══ Information shown ══
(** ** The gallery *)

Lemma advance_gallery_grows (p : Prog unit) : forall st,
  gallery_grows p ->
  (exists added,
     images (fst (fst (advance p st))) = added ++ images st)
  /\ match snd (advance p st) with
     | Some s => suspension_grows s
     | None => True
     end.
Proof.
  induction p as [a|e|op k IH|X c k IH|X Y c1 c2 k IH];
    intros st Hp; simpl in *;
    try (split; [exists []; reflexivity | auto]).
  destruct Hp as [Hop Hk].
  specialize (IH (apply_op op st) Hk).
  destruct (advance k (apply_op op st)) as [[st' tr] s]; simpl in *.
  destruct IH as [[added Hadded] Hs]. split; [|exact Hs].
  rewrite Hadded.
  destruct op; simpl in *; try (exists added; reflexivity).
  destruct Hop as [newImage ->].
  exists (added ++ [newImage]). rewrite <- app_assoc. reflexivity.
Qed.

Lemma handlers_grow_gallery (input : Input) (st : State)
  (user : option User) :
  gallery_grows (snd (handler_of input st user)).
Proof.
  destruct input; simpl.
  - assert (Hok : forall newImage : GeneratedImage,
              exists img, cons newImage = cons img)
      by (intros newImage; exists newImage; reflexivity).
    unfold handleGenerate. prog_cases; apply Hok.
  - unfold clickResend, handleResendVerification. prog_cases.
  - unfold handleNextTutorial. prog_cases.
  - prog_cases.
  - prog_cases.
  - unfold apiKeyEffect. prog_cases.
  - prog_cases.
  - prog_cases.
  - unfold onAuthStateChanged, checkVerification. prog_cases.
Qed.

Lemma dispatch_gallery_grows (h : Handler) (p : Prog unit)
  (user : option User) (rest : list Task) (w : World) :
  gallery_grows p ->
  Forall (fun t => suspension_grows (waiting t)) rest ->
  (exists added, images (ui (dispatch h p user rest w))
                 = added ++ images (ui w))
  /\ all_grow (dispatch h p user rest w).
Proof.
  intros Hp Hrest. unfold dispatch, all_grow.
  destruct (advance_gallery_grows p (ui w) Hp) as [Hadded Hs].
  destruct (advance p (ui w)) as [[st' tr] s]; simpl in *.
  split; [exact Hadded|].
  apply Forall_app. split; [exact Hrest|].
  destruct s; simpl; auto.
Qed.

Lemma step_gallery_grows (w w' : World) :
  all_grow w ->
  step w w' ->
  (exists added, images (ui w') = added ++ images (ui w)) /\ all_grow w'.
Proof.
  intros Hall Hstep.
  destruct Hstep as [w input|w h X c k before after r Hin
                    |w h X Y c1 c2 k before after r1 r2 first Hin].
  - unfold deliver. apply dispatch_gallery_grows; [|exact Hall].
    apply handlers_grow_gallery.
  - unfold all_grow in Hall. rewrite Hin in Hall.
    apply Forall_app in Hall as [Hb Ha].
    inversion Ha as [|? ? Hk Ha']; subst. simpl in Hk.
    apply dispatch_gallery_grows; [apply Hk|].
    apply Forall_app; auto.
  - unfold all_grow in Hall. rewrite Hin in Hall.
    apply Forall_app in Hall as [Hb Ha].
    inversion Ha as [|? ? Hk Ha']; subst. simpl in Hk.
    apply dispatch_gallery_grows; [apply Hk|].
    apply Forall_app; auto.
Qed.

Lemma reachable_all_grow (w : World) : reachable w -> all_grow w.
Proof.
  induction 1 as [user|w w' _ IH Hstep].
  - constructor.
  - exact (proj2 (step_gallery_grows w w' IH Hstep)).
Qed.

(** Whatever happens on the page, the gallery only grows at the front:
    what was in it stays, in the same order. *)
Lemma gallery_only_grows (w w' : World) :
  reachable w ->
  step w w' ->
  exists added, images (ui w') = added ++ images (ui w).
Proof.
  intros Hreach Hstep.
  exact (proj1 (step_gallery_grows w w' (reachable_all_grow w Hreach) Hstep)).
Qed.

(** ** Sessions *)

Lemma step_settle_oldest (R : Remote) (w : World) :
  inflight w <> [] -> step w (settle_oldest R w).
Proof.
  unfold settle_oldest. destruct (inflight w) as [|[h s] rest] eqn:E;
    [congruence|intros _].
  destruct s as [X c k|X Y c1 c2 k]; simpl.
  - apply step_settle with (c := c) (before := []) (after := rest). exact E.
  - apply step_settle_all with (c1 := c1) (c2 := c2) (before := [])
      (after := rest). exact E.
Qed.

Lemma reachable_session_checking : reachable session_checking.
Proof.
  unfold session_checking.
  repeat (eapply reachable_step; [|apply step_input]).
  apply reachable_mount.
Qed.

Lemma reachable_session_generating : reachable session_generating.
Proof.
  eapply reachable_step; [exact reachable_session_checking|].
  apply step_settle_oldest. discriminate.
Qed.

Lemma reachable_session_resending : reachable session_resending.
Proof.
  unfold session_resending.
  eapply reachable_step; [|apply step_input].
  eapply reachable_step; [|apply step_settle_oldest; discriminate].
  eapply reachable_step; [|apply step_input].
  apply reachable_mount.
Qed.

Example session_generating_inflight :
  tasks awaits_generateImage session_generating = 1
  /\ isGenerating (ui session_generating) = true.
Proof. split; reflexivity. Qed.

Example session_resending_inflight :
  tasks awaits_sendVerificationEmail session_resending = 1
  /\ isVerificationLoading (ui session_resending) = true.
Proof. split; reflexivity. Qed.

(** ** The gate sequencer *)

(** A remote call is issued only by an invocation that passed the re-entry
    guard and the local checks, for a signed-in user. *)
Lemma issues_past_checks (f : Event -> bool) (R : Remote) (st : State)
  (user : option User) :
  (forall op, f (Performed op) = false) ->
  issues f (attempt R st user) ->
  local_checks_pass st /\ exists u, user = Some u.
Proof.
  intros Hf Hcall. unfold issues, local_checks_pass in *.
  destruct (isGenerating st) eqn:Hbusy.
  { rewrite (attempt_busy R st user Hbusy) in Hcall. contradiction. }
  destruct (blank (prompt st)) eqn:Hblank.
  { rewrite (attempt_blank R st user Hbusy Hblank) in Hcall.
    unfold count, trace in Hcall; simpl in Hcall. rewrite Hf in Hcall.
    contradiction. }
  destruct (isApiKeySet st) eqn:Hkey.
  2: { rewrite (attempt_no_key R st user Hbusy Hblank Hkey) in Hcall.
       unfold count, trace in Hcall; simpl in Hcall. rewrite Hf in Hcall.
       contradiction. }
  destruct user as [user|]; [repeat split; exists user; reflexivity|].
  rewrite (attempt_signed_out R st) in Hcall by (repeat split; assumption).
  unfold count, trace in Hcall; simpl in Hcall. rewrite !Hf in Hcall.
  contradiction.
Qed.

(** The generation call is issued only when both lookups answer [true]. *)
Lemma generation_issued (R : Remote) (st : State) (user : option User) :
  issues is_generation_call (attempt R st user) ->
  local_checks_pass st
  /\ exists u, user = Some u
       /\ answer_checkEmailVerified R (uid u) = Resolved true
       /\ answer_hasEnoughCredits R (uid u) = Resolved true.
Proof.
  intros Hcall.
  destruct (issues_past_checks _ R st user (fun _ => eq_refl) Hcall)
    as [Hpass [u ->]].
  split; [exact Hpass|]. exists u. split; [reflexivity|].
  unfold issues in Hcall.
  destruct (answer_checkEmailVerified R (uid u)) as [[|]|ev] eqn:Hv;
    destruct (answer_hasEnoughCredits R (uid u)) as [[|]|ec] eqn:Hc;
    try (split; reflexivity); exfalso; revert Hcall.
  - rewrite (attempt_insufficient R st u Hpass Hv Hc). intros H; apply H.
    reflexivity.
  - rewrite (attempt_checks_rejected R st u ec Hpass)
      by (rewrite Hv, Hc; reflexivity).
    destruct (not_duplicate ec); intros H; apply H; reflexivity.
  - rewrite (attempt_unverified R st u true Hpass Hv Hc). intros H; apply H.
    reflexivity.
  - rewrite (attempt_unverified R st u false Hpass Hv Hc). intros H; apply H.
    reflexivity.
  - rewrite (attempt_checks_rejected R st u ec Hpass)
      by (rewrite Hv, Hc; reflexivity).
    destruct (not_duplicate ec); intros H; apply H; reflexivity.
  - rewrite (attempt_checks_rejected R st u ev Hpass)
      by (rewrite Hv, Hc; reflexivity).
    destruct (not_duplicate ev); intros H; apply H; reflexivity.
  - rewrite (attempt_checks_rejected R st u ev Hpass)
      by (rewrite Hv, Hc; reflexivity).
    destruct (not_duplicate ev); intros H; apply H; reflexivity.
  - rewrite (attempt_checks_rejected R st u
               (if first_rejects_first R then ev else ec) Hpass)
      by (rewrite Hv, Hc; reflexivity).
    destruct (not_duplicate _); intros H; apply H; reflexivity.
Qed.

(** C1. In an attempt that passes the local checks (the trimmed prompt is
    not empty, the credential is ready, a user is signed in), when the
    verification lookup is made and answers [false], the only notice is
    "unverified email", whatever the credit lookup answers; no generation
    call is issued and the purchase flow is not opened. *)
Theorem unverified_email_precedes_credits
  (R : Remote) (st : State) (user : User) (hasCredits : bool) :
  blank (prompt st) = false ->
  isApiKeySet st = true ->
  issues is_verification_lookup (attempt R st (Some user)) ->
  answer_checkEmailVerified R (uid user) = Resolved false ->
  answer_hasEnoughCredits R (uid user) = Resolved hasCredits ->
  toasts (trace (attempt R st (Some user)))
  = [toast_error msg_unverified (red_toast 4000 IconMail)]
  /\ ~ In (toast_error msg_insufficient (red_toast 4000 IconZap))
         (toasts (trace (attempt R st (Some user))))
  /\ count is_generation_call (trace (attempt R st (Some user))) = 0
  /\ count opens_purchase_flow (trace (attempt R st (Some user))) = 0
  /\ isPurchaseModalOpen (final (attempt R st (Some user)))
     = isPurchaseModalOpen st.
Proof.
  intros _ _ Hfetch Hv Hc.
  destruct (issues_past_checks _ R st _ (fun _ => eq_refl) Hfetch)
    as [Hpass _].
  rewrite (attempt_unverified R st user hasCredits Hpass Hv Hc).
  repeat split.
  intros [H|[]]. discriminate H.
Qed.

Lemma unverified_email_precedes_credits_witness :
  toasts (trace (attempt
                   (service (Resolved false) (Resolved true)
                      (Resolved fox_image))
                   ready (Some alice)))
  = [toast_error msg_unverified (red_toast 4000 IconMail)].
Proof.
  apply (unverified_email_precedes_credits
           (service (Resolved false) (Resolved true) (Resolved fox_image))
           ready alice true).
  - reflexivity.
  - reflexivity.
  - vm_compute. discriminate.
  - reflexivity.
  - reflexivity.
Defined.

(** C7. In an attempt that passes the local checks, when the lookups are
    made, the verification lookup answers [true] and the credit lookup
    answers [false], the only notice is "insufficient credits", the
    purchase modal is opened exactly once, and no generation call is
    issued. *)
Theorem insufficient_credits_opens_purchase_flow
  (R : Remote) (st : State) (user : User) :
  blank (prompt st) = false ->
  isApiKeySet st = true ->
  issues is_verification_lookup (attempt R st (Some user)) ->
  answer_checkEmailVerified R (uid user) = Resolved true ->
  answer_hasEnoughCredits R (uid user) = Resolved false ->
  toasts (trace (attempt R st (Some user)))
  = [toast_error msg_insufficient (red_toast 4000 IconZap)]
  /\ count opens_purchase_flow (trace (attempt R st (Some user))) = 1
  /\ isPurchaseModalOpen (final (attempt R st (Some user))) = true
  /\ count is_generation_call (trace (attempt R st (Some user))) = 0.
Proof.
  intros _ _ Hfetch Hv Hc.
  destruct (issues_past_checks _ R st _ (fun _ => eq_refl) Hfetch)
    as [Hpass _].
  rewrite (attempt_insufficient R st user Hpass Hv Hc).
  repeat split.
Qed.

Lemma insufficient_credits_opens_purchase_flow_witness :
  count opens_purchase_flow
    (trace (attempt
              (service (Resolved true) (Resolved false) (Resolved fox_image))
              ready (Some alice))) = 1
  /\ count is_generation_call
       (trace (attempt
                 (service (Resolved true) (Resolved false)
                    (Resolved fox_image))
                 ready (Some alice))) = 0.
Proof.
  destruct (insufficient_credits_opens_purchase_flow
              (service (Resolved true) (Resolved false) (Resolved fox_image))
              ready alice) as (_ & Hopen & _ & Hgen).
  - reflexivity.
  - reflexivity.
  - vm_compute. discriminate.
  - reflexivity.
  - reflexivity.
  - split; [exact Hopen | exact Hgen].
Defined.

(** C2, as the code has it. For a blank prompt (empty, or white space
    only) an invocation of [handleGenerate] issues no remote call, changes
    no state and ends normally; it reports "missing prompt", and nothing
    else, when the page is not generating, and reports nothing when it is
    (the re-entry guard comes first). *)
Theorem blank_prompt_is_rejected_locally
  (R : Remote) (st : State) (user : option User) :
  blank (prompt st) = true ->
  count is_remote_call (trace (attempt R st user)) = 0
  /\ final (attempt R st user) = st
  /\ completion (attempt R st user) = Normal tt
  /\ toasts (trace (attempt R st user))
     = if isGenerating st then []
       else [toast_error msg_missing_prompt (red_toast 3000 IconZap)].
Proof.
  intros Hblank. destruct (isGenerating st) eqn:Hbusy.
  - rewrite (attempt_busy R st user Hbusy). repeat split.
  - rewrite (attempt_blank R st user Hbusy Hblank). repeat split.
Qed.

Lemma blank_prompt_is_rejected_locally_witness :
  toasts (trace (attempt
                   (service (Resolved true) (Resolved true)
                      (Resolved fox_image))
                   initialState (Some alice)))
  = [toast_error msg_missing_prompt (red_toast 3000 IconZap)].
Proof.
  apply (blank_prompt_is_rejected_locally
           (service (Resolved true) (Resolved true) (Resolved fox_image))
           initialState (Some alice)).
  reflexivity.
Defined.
═══
__Task directions__
Search the entries for the string "guard" and collect each line that has it.

__Task solution__
    guard and the local checks, for a signed-in user. *)
    (the re-entry guard comes first). *)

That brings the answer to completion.